5 Things to Know About Data Scraping
Data scraping is a concept that has been extremely controversial in the last few years. Briefly, data scraping is the extraction of data from a website, typically via an automated process, such as a scraping bot. The bot will typically look for structured data on the third-party site and extract and load that data based on the parameters set in the program. Data scraping is extremely common and may account for over a quarter of all website hits. These bots can be considered good or bad, depending on how the extracted information is used. However, just because you can technically gather this data, does not mean it is legal to do so. As technology evolves, are the laws surrounding this type of activity capable of keeping up?
Data Scraping is Useful
Data scraping of websites is actually an enormous part of how the internet works. These programs are used to gather data, such as search engines evaluating web content or collecting information on prices for comparison purposes.

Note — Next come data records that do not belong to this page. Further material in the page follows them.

(** The statics the transfer code waits for. *)
Definition cmd_side s := (s.(cmd_pending), s.(cmd_woken), s.(cmd_result)).
Definition dma_side s :=
  (s.(dma_pending), s.(dma_woken), s.(dma_result), s.(bytes_xferred), s.(base_phys), s.(dma_total)).

(** Calls that end well and leave both sides alone. *)
Definition apart {A} (m : st (Sd W) A) : Prop :=
  ∀ s, (∃ a, (m s).1 = Ok a) ∧ cmd_side (m s).2 = cmd_side s ∧ dma_side (m s).2 = dma_side s.

Lemma apart_ret {A} (a : A) : apart (mret a).
Proof. intros s. split; [by exists a|done]. Qed.
Lemma apart_bind {A C} (m : st (Sd W) A) (k : A → st (Sd W) C) :
  apart m → (∀ a, apart (k a)) → apart (m ≫= k).
Proof.
  intros Hm Hk s. unfold mbind, st_bind. destruct (Hm s) as ((a & E) & Hc & Hd).
  destruct (m s) as [r s']; simpl in *; subst r. destruct (Hk a s') as (? & -> & ->). done.
Qed.
Lemma apart_when c (m : st (Sd W) ()) : apart m → apart (when c m).
Proof. destruct c; [done|]. intros _. apply apart_ret. Qed.
Lemma apart_read r : apart (read_reg r).
Proof. intros s. unfold read_reg. destruct (rd r _) as [v w]. split; [by exists v|done]. Qed.
Lemma apart_write r v : apart (write_reg r v).
Proof. intros s. split; [by exists ()|done]. Qed.

Lemma irq_card_apart sts : apart (irq_card sts).
Proof.
  unfold irq_card. apply apart_bind; [apply apart_read|intros ier]. apply apart_when.
  repeat (apply apart_bind; [first [apply apart_read|apply apart_write|idtac]|intros ?]);
    intros s; (split; [by exists ()|done]).
Qed.

Lemma irq_cmd_spec sts s :
  ∃ s', irq_cmd sts s = (Ok (), s') ∧ dma_side s' = dma_side s ∧
    cmd_side s' = if has sts INT_CMD_MASK && s.(cmd_pending) then (false, true, cmd_err sts) else cmd_side s.
Proof.
  unfold irq_cmd, mbind, st_bind, load. destruct (has sts INT_CMD_MASK && cmd_pending s); simpl; [|by eexists].
  destruct (has sts INT_TIMEOUT); simpl; [|by eexists].
  unfold mbind, st_bind. destruct (apart_read RESP31_0 s) as ((a & E) & Hc & Hd).
  destruct (read_reg RESP31_0 s) as [r s1]; simpl in *; subst r. eexists. split; [done|].
  split; [exact Hd|done].
Qed.

Lemma irq_data_spec sts s :
  ∃ s', irq_data sts s = (Ok (), s') ∧ cmd_side s' = cmd_side s ∧
    dma_side s' =
      if has sts INT_DATA_MASK && s.(dma_pending) then
        match data_err sts with
        | Some e => (false, true, e, s.(bytes_xferred), s.(base_phys), s.(dma_total))
        | None => (s.(dma_pending), s.(dma_woken), s.(dma_result),
                   wrap 32 (dma_next s.(base_phys) s.(bytes_xferred) - s.(base_phys)), s.(base_phys), s.(dma_total))
        end
      else dma_side s.
Proof.
  unfold irq_data, mbind, st_bind, load. destruct (has sts INT_DATA_MASK && dma_pending s); simpl; [|by eexists].
  destruct (data_err sts); simpl; [by eexists|].
  destruct (bool_decide _); simpl; by eexists.
Qed.

(** A round of the interrupt handler completes the command
    that is waited for on any command bit and the data phase on any data bit that
    ends it: it leaves the outcome in the result, clears the pending flag and wakes
    the waiter. A data phase that only reached an SDMA boundary goes on with the
    next boundary recorded. A wait that was not started, or whose bits are not set,
    is left exactly as it was. *)
Lemma irq_completes (sts : Z) (s : Sd W) :
  let s' := (irq_round sts s).2 in
  (irq_round sts s).1 = Ok () ∧
  (s'.(cmd_pending), s'.(cmd_woken), s'.(cmd_result)) =
    (if has sts INT_CMD_MASK && s.(cmd_pending) then (false, true, cmd_err sts)
     else (s.(cmd_pending), s.(cmd_woken), s.(cmd_result))) ∧
  (s'.(dma_pending), s'.(dma_woken), s'.(dma_result), s'.(bytes_xferred)) =
    (if has sts INT_DATA_MASK && s.(dma_pending) then
       match data_err sts with
       | Some e => (false, true, e, s.(bytes_xferred))
       | None => (true, s.(dma_woken), s.(dma_result),
                  wrap 32 (dma_next s.(base_phys) s.(bytes_xferred) - s.(base_phys)))
       end
     else (s.(dma_pending), s.(dma_woken), s.(dma_result), s.(bytes_xferred))).
Proof.
  unfold irq_round, mbind, st_bind, load.
  pose proof (apart_when (negb (bool_decide (clear_mask sts (dma_pending s) = 0)))
    (write_reg NORM_AND_ERR_INT_STS (clear_mask sts (dma_pending s))) (apart_write _ _) s) as ((a & E1) & C1 & D1).
  destruct (when _ _ s) as [r1 s1]; simpl in *; subst r1.
  destruct (irq_cmd_spec sts s1) as (s2 & -> & D2 & C2).
  destruct (irq_data_spec sts s2) as (s3 & -> & C3 & D3).
  destruct (irq_card_apart sts s3) as ((b & E4) & C4 & D4).
  destruct (irq_card sts s3) as [r4 s4]; simpl in *; subst r4.
  set (af := Z.lor _ _). destruct (apart_when (negb (bool_decide (af = 0))) (write_reg NORM_AND_ERR_INT_STS af)
    (apart_write _ _) s4) as ((c & E5) & C5 & D5).
  destruct (when _ _ s4) as [r5 s5]; simpl in *; subst r5. destruct c.
  split; [done|].
  assert (Cs : cmd_side s5 = if has sts INT_CMD_MASK && cmd_pending s then (false, true, cmd_err sts) else cmd_side s).
  { rewrite C5, C4, C3, C2. unfold cmd_side in *. by injection C1 as -> -> ->. }
  rewrite D2 in D3. assert (Ds := D5). rewrite D4, D3 in Ds.
  assert (dma_pending s2 = dma_pending s ∧ dma_woken s2 = dma_woken s ∧ dma_result s2 = dma_result s ∧
          bytes_xferred s2 = bytes_xferred s ∧ base_phys s2 = base_phys s) as (P1 & P2 & P3 & P4 & P5).
  { unfold dma_side in D1, D2. injection D1; injection D2. intros. repeat split; congruence. }
  split; [exact Cs|]. rewrite P1, P2, P3, P4, P5, D1 in Ds. unfold dma_side in Ds. clear -Ds.
  destruct (has sts INT_DATA_MASK); [|by injection Ds as -> -> -> -> _ _].
  destruct (dma_pending s) eqn:E; [|by injection Ds as -> -> -> -> _ _].
  simpl in *. destruct (data_err sts); by injection Ds as -> -> -> -> _ _.
Qed.
End round.

(** At an SDMA boundary the handler continues at the next
    multiple of 512 KiB, which is beyond what was transferred and at most 512 KiB
    further; the count it records is the distance to the buffer's start, and since
    a CMD53 carries at most 511 blocks of 512 bytes no transfer meets more than
    one boundary. *)
Lemma dma_boundary (base bytes total : Z)
    (Hb : 0 ≤ base) (Hx : 0 ≤ bytes) (Ht : total ≤ 511 * 512)
    (Hw : base + bytes + 2 * SDHCI_DEFAULT_BOUNDARY_SIZE < 2 ^ 32) :
  let next := dma_next base bytes in
  let new_bytes := wrap 32 (next - base) in
  next `mod` SDHCI_DEFAULT_BOUNDARY_SIZE = 0 ∧ next = base + new_bytes ∧
  bytes < new_bytes ≤ bytes + SDHCI_DEFAULT_BOUNDARY_SIZE ∧
  total ≤ wrap 32 (dma_next base new_bytes - base).
Proof.
  intros next new_bytes. assert (E := dma_next_spec base bytes Hb Hx).
  assert (S : SDHCI_DEFAULT_BOUNDARY_SIZE = 524288) by reflexivity. rewrite S in *.
  fold next in E. specialize (E ltac:(lia)).
  assert (En : new_bytes = next - base).
  { apply wrap_id. unfold in_range. Z.to_euclidean_division_equations; lia. }
  assert (Hn : bytes < new_bytes ≤ bytes + 524288) by (Z.to_euclidean_division_equations; lia).
  split; [rewrite E; apply Z_mod_mult|]. split; [lia|]. split; [done|].
  assert (E2 : dma_next base new_bytes = next + 524288).
  { rewrite dma_next_spec by (rewrite ?S; lia). rewrite S, En.
    replace (base + (next - base)) with next by lia. rewrite E. rewrite Z.div_mul by lia. lia. }
  rewrite E2, wrap_id; unfold in_range; lia.
Qed.

Lemma dma_boundary_witness :
  dma_next 0x8007F000 0 = 0x80080000 ∧ dma_next 0x8007F000 0 `mod` SDHCI_DEFAULT_BOUNDARY_SIZE = 0.
Proof.
  split; [reflexivity|].
  apply (dma_boundary 0x8007F000 0 1024 ltac:(lia) ltac:(lia) ltac:(lia) ltac:(by vm_compute)).
Defined.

Many of these uses are not controversial and have been occurring for years.
Good Bots vs. Bad Bots
However, at the same time that all this permitted activity has been occurring, there has been a parallel battle between content creating / hosting companies and those that want to scrape this content. Often it is how the scraper uses the information which will determine whether the host site will want to prevent the activity. For instance, most commercial websites actively want Google and other search engines to take the information from their page to present their website in search results. However, other bots may take the information to use on a competitive site, or worse, for account theft or ad fraud. It has been estimated that bad bots make up over 20% of all web traffic.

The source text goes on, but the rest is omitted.